*Work instructions:*
Determine how many lines below contain the word "replace", then write that number by itself.

(Stored data entries)
● ● ●
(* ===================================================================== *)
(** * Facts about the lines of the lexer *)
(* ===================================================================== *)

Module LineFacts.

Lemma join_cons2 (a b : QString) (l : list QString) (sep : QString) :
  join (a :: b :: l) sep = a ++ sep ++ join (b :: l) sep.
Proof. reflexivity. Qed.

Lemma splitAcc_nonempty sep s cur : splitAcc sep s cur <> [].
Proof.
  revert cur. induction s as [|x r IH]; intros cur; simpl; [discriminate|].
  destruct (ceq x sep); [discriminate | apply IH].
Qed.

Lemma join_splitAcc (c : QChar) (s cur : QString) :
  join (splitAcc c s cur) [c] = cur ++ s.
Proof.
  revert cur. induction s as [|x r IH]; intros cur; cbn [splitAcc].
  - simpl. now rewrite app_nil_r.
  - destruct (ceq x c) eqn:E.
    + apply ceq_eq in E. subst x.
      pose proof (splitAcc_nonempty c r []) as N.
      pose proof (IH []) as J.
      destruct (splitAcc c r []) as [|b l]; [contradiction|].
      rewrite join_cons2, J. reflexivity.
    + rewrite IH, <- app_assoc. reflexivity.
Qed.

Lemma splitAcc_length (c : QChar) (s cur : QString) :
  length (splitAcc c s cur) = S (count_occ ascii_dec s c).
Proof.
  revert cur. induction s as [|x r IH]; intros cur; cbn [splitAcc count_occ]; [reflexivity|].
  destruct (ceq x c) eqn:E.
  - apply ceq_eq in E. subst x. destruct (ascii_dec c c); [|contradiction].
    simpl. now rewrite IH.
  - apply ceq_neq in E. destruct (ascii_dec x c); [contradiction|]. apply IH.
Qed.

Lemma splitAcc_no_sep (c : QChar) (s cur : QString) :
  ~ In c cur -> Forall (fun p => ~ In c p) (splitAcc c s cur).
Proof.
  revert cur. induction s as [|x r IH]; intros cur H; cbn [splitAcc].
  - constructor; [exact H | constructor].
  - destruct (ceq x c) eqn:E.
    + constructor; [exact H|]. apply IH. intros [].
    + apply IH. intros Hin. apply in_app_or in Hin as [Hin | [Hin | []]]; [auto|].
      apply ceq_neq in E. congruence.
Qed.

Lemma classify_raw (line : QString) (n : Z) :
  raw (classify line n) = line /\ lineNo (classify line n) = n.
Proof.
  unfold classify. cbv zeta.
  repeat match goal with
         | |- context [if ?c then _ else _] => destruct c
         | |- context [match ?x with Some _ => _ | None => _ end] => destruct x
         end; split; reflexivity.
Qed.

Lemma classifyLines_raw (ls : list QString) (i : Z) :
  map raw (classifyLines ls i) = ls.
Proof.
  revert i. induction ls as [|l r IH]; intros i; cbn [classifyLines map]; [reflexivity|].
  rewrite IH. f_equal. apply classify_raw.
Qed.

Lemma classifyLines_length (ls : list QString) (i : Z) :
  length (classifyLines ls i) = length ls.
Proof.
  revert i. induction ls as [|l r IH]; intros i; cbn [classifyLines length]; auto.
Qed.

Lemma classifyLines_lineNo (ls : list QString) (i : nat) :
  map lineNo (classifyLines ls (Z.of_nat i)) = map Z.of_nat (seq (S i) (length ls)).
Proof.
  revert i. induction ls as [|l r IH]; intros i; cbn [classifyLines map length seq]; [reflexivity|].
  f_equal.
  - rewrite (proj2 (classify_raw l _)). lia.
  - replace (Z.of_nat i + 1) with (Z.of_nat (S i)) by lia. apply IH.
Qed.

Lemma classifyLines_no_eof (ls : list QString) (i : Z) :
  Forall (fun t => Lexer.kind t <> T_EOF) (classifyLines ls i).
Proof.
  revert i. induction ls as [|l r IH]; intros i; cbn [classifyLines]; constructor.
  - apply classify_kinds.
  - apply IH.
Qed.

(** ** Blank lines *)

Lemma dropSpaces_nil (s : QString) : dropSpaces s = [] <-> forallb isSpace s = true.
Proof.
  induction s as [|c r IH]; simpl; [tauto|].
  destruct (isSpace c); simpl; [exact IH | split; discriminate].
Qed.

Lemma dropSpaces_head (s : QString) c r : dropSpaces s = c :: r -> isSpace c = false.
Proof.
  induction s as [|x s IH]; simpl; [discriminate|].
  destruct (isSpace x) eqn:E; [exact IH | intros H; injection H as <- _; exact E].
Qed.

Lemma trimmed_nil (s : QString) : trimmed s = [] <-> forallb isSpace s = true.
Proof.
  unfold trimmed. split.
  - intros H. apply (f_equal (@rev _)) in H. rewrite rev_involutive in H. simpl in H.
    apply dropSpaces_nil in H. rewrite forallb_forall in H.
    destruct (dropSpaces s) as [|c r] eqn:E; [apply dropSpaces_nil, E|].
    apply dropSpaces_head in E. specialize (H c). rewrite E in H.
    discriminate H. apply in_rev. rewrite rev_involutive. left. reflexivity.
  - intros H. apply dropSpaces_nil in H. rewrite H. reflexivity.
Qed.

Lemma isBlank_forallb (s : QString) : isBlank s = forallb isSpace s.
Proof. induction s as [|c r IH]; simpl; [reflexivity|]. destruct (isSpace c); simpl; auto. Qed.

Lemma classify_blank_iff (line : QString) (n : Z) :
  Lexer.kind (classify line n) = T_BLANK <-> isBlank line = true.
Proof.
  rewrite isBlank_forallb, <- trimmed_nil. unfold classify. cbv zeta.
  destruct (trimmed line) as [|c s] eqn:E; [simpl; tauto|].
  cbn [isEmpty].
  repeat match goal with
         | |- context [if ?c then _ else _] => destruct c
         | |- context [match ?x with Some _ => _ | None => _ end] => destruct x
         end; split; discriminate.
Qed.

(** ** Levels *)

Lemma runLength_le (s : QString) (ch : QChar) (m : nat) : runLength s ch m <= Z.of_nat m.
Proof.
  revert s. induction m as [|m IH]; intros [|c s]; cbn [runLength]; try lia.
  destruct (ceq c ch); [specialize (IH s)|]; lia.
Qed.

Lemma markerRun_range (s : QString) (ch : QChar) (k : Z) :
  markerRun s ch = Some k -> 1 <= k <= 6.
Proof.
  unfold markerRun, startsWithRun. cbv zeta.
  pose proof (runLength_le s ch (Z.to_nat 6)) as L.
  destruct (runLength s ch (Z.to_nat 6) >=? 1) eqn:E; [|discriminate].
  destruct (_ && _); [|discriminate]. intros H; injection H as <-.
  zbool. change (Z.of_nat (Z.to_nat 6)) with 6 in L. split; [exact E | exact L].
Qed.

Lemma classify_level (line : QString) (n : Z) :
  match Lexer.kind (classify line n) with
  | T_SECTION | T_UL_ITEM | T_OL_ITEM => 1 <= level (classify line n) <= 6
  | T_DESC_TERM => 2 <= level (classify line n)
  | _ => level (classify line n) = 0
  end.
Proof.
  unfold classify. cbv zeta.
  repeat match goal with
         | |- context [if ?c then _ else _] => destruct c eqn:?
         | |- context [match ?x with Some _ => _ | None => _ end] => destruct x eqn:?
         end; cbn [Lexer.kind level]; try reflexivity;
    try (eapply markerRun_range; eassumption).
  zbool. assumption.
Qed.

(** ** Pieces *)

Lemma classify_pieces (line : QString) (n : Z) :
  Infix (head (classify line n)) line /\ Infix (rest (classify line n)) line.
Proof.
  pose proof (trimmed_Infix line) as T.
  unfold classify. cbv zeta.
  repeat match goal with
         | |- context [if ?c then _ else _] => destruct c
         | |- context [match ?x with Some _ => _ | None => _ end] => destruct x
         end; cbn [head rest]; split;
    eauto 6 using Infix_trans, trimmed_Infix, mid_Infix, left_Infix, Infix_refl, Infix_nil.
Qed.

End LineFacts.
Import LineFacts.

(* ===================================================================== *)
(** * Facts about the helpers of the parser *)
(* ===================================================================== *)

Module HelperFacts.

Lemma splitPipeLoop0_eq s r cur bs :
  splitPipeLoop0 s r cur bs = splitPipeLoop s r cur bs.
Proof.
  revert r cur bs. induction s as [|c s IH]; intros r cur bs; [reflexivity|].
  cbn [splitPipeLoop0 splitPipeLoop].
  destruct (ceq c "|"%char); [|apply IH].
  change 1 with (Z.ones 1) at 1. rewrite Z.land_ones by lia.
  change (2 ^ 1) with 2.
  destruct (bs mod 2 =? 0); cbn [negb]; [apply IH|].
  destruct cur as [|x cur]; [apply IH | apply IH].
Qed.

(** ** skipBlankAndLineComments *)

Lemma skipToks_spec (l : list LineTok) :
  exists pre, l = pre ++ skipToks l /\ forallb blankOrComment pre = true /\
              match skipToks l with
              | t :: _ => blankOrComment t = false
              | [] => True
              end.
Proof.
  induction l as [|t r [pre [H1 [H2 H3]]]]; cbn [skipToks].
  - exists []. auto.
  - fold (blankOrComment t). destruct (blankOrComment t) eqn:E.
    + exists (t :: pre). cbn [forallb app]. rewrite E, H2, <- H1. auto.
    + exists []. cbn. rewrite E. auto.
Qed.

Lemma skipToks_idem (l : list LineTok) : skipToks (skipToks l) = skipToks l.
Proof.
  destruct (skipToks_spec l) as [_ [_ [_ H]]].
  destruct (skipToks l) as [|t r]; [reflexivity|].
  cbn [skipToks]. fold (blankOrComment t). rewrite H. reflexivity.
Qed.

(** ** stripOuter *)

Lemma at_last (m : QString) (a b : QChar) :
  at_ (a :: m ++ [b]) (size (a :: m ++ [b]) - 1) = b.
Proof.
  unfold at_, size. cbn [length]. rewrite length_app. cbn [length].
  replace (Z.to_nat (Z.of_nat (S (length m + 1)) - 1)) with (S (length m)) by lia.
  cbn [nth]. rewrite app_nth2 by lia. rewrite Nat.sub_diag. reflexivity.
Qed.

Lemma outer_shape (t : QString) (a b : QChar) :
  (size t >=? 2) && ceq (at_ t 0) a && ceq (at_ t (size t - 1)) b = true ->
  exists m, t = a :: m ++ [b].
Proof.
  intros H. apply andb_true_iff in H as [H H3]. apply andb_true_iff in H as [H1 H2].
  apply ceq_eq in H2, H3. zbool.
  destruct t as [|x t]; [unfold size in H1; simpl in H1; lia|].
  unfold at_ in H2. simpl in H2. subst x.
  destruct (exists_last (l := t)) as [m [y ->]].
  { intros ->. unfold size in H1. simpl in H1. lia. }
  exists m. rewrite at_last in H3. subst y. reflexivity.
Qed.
● ● ●
*Exercise result:*
2